I am not perfect, but I rarely misread someone and I ALWAYS can feel if we disconnect. When that happens I stop and talk until we connect and get back on track. So I am never torturing someone while I can't get a read on what they are feeling. For others where causal play is more kink-centric, more about the situation and what you are doing than who you are doing it with, I can see where safe words are very useful feedback.



RS knocking it out of the park here.
I was gonna respond, but I can't put it much better than that.
Chortles-And I suspect quote strongly that he'll agree with my assertion that "without a safeword, you remove the ability to fully explore the depth of force/being forced."
Heeheehee-come play with a serious fucking sadist. We'll force you to do shit beyond your wildest nightmares and mock you while we do. Little is funner than imposing your will on her, forcing her to do something that she would rather do anything else but. Watching the whore struggle internally, fight within, torn between desire to obey and raw stark fear, before finally capitulating to her need and greed and drop to please.
Tell her you're going to nail her tongue to the floor. Then say, "Crawl over to the shed and get me the hammer and nails."
Then sit back and watch. If her inner torment doesn't get you hard, something is seriously wrong with you
Grins




littleone35 -> RE: Playing without a safeword? (4/17/2015 4:02:18 PM)

Master an i have been together for 9+ years and i trust him TOTALLY but he is npt a mind reader. He can usually tell if somethng is wrong because we have been togehter so long an h can read my body launauge. He wants me to have a safeword in case he misreads the signals. I have only had to use it once or twice, when i do Master aske m e what is wrong then he asses the situation and he decides on a course of action whether to stop or continue n another direction. it woeks fo us.

Matt's littlone




LipstickLeuger -> RE: Playing without a safeword? (5/1/2015 8:09:21 PM)

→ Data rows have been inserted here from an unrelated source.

Definition ParseBooleanField (value : bytes) : option bool :=
  if bool_decide (value = chars "true") then Some true
  else if bool_decide (value = chars "false") then Some false
  else None.

(** ** The handler *)

Definition PeerConfigField_PrivateKey : Z := Z.shiftl 1 0.
Definition PeerConfigField_ListenPort : Z := Z.shiftl 1 1.
Definition PeerConfigField_Dns : Z := Z.shiftl 1 2.
Definition PeerConfigField_Mtu : Z := Z.shiftl 1 3.
Definition PeerConfigField_PublicKey : Z := Z.shiftl 1 4.
Definition PeerConfigField_PresharedKey : Z := Z.shiftl 1 5.
Definition PeerConfigField_AllowedIps : Z := Z.shiftl 1 6.
Definition PeerConfigField_PersistentKeepalive : Z := Z.shiftl 1 7.
Definition PeerConfigField_LeakProtection : Z := Z.shiftl 1 8.

#[export] Instance eta_config_entry : Eta PeerConfigEntry := fun r =>
  mk_config_entry (cf_name r) (cf_address r) (cf_endpoint r) (cf_private_key r) (cf_dns r) (cf_public_key r)
    (cf_preshared_key r) (cf_allowed_ips r) (cf_listen_port r) (cf_persistent_keepalive r) (cf_mtu r)
    (cf_field_flags r) (cf_leak_protection r).
Definition config_entry_init : PeerConfigEntry :=
  mk_config_entry (zeros 32) (zeros 48) (zeros 256) (zeros 64) (zeros 128) (zeros 64) (zeros 64) (zeros 256)
    0 0 0 0 false.
Definition set_flag (flag : Z) (entry : PeerConfigEntry) : PeerConfigEntry :=
  entry <| cf_field_flags ::= fun flags => Z.lor flags flag |>.

(** An entry of the text, its strings without their terminators. *)
Record IniEntry := mk_ini { in_section : bytes; in_name : bytes; in_value : bytes }.

Record ConnectionParseContext := mk_context {
  cx_out : PeerConfigEntry;
  saw_private_key : bool;
  saw_address : bool;
  saw_listen_port : bool;
  saw_dns : bool;
  saw_mtu : bool;
  saw_public_key : bool;
  saw_preshared_key : bool;
  saw_allowed_ips : bool;
  saw_endpoint : bool;
  saw_persistent_keepalive : bool;
  saw_leak_protection : bool
}.
#[export] Instance eta_context : Eta ConnectionParseContext := fun r =>
  mk_context (cx_out r) (saw_private_key r) (saw_address r) (saw_listen_port r) (saw_dns r) (saw_mtu r)
    (saw_public_key r) (saw_preshared_key r) (saw_allowed_ips r) (saw_endpoint r) (saw_persistent_keepalive r)
    (saw_leak_protection r).
Definition context_init : ConnectionParseContext :=
  mk_context config_entry_init false false false false false false false false false false false.

(** [None] is the result 0. *)
Definition HandleConnectionConfig (ctx : ConnectionParseContext) (entry : IniEntry) : option ConnectionParseContext :=
  let name := in_name entry in
  let value := in_value entry in
  let out := cx_out ctx in
  if bool_decide (in_section entry = chars "Interface") then
    if bool_decide (name = chars "PrivateKey") then
      if saw_private_key ctx then None
      else
        field ← CopyField (cf_private_key out) value;
        Some (ctx <| cx_out := set_flag PeerConfigField_PrivateKey (out <| cf_private_key := field |>) |>
                  <| saw_private_key := true |>)
    else if bool_decide (name = chars "Address") then
      if saw_address ctx then None
      else
        field ← CopyField (cf_address out) value;
        Some (ctx <| cx_out := out <| cf_address := field |> |> <| saw_address := true |>)
    else if bool_decide (name = chars "ListenPort") then
      if saw_listen_port ctx then None
      else
        port ← ParseUnsignedField value;
        Some (ctx <| cx_out := set_flag PeerConfigField_ListenPort (out <| cf_listen_port := port |>) |>
                  <| saw_listen_port := true |>)
    else if bool_decide (name = chars "DNS") then
      if saw_dns ctx then None
      else
        field ← CopyField (cf_dns out) value;
        Some (ctx <| cx_out := set_flag PeerConfigField_Dns (out <| cf_dns := field |>) |> <| saw_dns := true |>)
    else if bool_decide (name = chars "MTU") then
      if saw_mtu ctx then None
      else
        mtu ← ParseUnsignedField value;
        if negb (IsValidEffectiveInnerMtu mtu) then None
        else Some (ctx <| cx_out := set_flag PeerConfigField_Mtu (out <| cf_mtu := mtu |>) |> <| saw_mtu := true |>)
    else if bool_decide (name = chars "LeakProtection") then
      if saw_leak_protection ctx then None
      else
        flag ← ParseBooleanField value;
        Some (ctx <| cx_out := set_flag PeerConfigField_LeakProtection (out <| cf_leak_protection := flag |>) |>
                  <| saw_leak_protection := true |>)
    else Some ctx
  else if bool_decide (in_section entry = chars "Peer") then
    if bool_decide (name = chars "PublicKey") then
      if saw_public_key ctx then None
      else
        field ← CopyField (cf_public_key out) value;
        Some (ctx <| cx_out := set_flag PeerConfigField_PublicKey (out <| cf_public_key := field |>) |>
                  <| saw_public_key := true |>)
    else if bool_decide (name = chars "PresharedKey") then
      if saw_preshared_key ctx then None
      else
        field ← CopyField (cf_preshared_key out) value;
        Some (ctx <| cx_out := set_flag PeerConfigField_PresharedKey (out <| cf_preshared_key := field |>) |>
                  <| saw_preshared_key := true |>)
    else if bool_decide (name = chars "AllowedIPs") then
      if saw_allowed_ips ctx then None
      else
        field ← CopyField (cf_allowed_ips out) value;
        Some (ctx <| cx_out := set_flag PeerConfigField_AllowedIps (out <| cf_allowed_ips := field |>) |>
                  <| saw_allowed_ips := true |>)
    else if bool_decide (name = chars "Endpoint") then
      if saw_endpoint ctx then None
      else
        field ← CopyField (cf_endpoint out) value;
        Some (ctx <| cx_out := out <| cf_endpoint := field |> |> <| saw_endpoint := true |>)
    else if bool_decide (name = chars "PersistentKeepalive") then
      if saw_persistent_keepalive ctx then None
      else
        interval ← ParseUnsignedField value;
        Some (ctx <| cx_out := set_flag PeerConfigField_PersistentKeepalive (out <| cf_persistent_keepalive := interval |>) |>
                  <| saw_persistent_keepalive := true |>)
    else Some ctx
  else Some ctx.

(** [ams::util::ini::ParseString] calls the handler for the entries in order; its
    result is zero if no line is malformed and no call returned zero.  After a call
    that returned zero the context is not used any more. *)
Class IniParser := {
  ini_entries : bytes -> list IniEntry;
  ini_malformed : bytes -> bool
}.
Fixpoint handle_entries (ctx : ConnectionParseContext) (entries : list IniEntry) : option ConnectionParseContext :=
  match entries with
  | [] => Some ctx
  | entry :: entries => ctx ← HandleConnectionConfig ctx entry; handle_entries ctx entries
  end.
Definition ParseString {Ini : IniParser} (text : bytes) (ctx : ConnectionParseContext) : option ConnectionParseContext :=
  if ini_malformed text then None else handle_entries ctx (ini_entries text).

(** ** The layout check, by lines *)

Fixpoint lines_of (text : bytes) : list bytes :=
  match text with
  | [] => [[]]
  | c :: rest =>
      if c =? newline then [] :: lines_of rest
      else match lines_of rest with line :: lines => (c :: line) :: lines | [] => [[c]] end
  end.
Definition is_section (name : string) (kind : LineKind) : bool :=
  match kind with Line_Section section => bool_decide (section = chars name) | _ => false end.
Definition sections (name : string) (lines : list bytes) : nat :=
  length (List.filter (fun line => is_section name (line_kind line)) lines).
Definition unterminated (line : bytes) : bool :=
  match line_kind line with Line_Unterminated => true | _ => false end.

Lemma lines_split text : lines_of text =
  match split_at newline text with
  | Some (line, rest) => line :: lines_of rest
  | None => [text]
  end.
Proof.
  induction text as [|c text IH]; [done|]. cbn [lines_of split_at]. destruct (c =? newline); [done|].
  rewrite IH. by destruct (split_at newline text) as [ [line rest]|].
Qed.
Lemma split_shorter c text line rest : split_at c text = Some (line, rest) -> (length rest < length text)%nat.
Proof.
  revert line. induction text as [|d text IH]; intros line; [done|]. cbn [split_at]. destruct (d =? c).
  - intros [= _ ->]. cbn. lia.
  - destruct (split_at c text) as [ [l r]|] eqn:E; [|done]. intros [= _ ->]. cbn. specialize (IH l eq_refl). lia.
Qed.
Lemma sections_cons name line lines :
  sections name (line :: lines) = ((if is_section name (line_kind line) then 1 else 0) + sections name lines)%nat.
Proof. unfold sections. cbn [List.filter]. by destruct (is_section name (line_kind line)). Qed.
Lemma interface_not_peer : chars "Interface" <> chars "Peer".
Proof. by vm_compute. Qed.

(** One line, with its rest [next] and what follows it. *)
Definition layout_next (fuel line_number : nat) (next : option bytes) (i p : nat) : ConfigLayoutValidation :=
  match next with
  | Some remaining => layout_loop fuel i p (S line_number) remaining
  | None => if (i =? 0)%nat then mk_layout ConfigLayout_MissingInterfaceSection 0
            else if (p =? 0)%nat then mk_layout ConfigLayout_MissingPeerSection 0
            else mk_layout ConfigLayout_None 0
  end.
Definition next_line (text : bytes) : bytes * option bytes :=
  match split_at newline text with Some (line, rest) => (line, Some rest) | None => (text, None) end.
Lemma layout_loop_step fuel i p n text :
  layout_loop (S fuel) i p n text =
    let continue_with := layout_next fuel n (snd (next_line text)) in
    match line_kind (fst (next_line text)) with
    | Line_Other => continue_with i p
    | Line_Unterminated => mk_layout ConfigLayout_MissingSectionTerminator (S n)
    | Line_Section name =>
        if bool_decide (name = chars "Interface") then
          if (1 <? S i)%nat then mk_layout ConfigLayout_MultipleInterfaceSections (S n) else continue_with (S i) p
        else if bool_decide (name = chars "Peer") then
          if (1 <? S p)%nat then mk_layout ConfigLayout_MultiplePeerSections (S n) else continue_with i (S p)
        else continue_with i p
    end.
Proof. cbn [layout_loop]. unfold next_line. by destruct (split_at newline text) as [ [line rest]|]. Qed.

(** The loop accepts the rest of the text if no header in it is unterminated and
    the sections add up to one each. *)
Lemma layout_loop_exact fuel interface_sections peer_sections line_number text :
  (length text < fuel)%nat -> (interface_sections <= 1)%nat -> (peer_sections <= 1)%nat ->
  layout_IsValid (layout_loop fuel interface_sections peer_sections line_number text) = true <->
  Forall (fun line => unterminated line = false) (lines_of text) /\
  (interface_sections + sections "Interface" (lines_of text) = 1)%nat /\
  (peer_sections + sections "Peer" (lines_of text) = 1)%nat.
Proof.
  revert interface_sections peer_sections line_number text.
  induction fuel as [|fuel IH]; intros i p n text Hfuel Hi Hp; [lia|]. rewrite layout_loop_step. cbv zeta.
  set (next := next_line text). set (continue_with := layout_next fuel n (snd next)).
  assert (exists rest, lines_of text = fst next :: rest /\ forall i p, (i <= 1)%nat -> (p <= 1)%nat ->
    layout_IsValid (continue_with i p) = true <->
    Forall (fun line => unterminated line = false) rest /\ (i + sections "Interface" rest = 1)%nat /\
    (p + sections "Peer" rest = 1)%nat) as (rest & Elines & Hcont).
  { rewrite lines_split. unfold continue_with, next, next_line, layout_next. destruct (split_at newline text) as [ [line rest]|] eqn:Es; cbn [fst snd].
    - exists (lines_of rest). split; [done|]. intros i' p' Hi' Hp'. apply split_shorter in Es. apply IH; lia.
    - exists []. split; [done|]. intros i' p' Hi' Hp'. unfold layout_IsValid, sections. cbn [List.filter length].
      destruct i' as [|[|] ], p' as [|[|] ]; try lia; cbn [Nat.eqb]; rewrite bool_decide_eq_true; cbn [ly_error];
        intuition (try done; try lia). }
  clearbody continue_with. destruct next as [line remaining]. cbn [fst snd] in *. rewrite Elines, Forall_cons, !sections_cons.
  unfold unterminated at 1, is_section. destruct (line_kind line) as [| |name].
  - rewrite (Hcont i p) by done. intuition lia.
  - split; [done|]. by intros [ [? _] _].
  - destruct (bool_decide (name = chars "Interface")) eqn:Ei.
    + assert (bool_decide (name = chars "Peer") = false) as ->.
      { apply bool_decide_eq_false. apply bool_decide_eq_true in Ei as ->. apply interface_not_peer. }
      destruct (1 <? S i)%nat eqn:Eb; bool_prop.
      * split; [done|]. intros (_ & ? & _). lia.
      * rewrite (Hcont (S i) p) by lia. intuition lia.
    + destruct (bool_decide (name = chars "Peer")) eqn:Ep.
      * destruct (1 <? S p)%nat eqn:Eb; bool_prop.
        -- split; [done|]. intros (_ & _ & ?). lia.
        -- rewrite (Hcont i (S p)) by lia. intuition lia.
      * rewrite (Hcont i p) by done. intuition lia.
Qed.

We have a safe word, but if I say stop or no, those also work as well. Communication is key for us and talking about a lot of 'what ifs' help me to feel safer with my Dom. She is very much tuned into me because of my past experiences so I often find her stopping just before I would have safe worded anyhow. We have been together quite a while and she really watches me closely and reads me well. Still, knowing that I can say it and it will stop, really gives me security.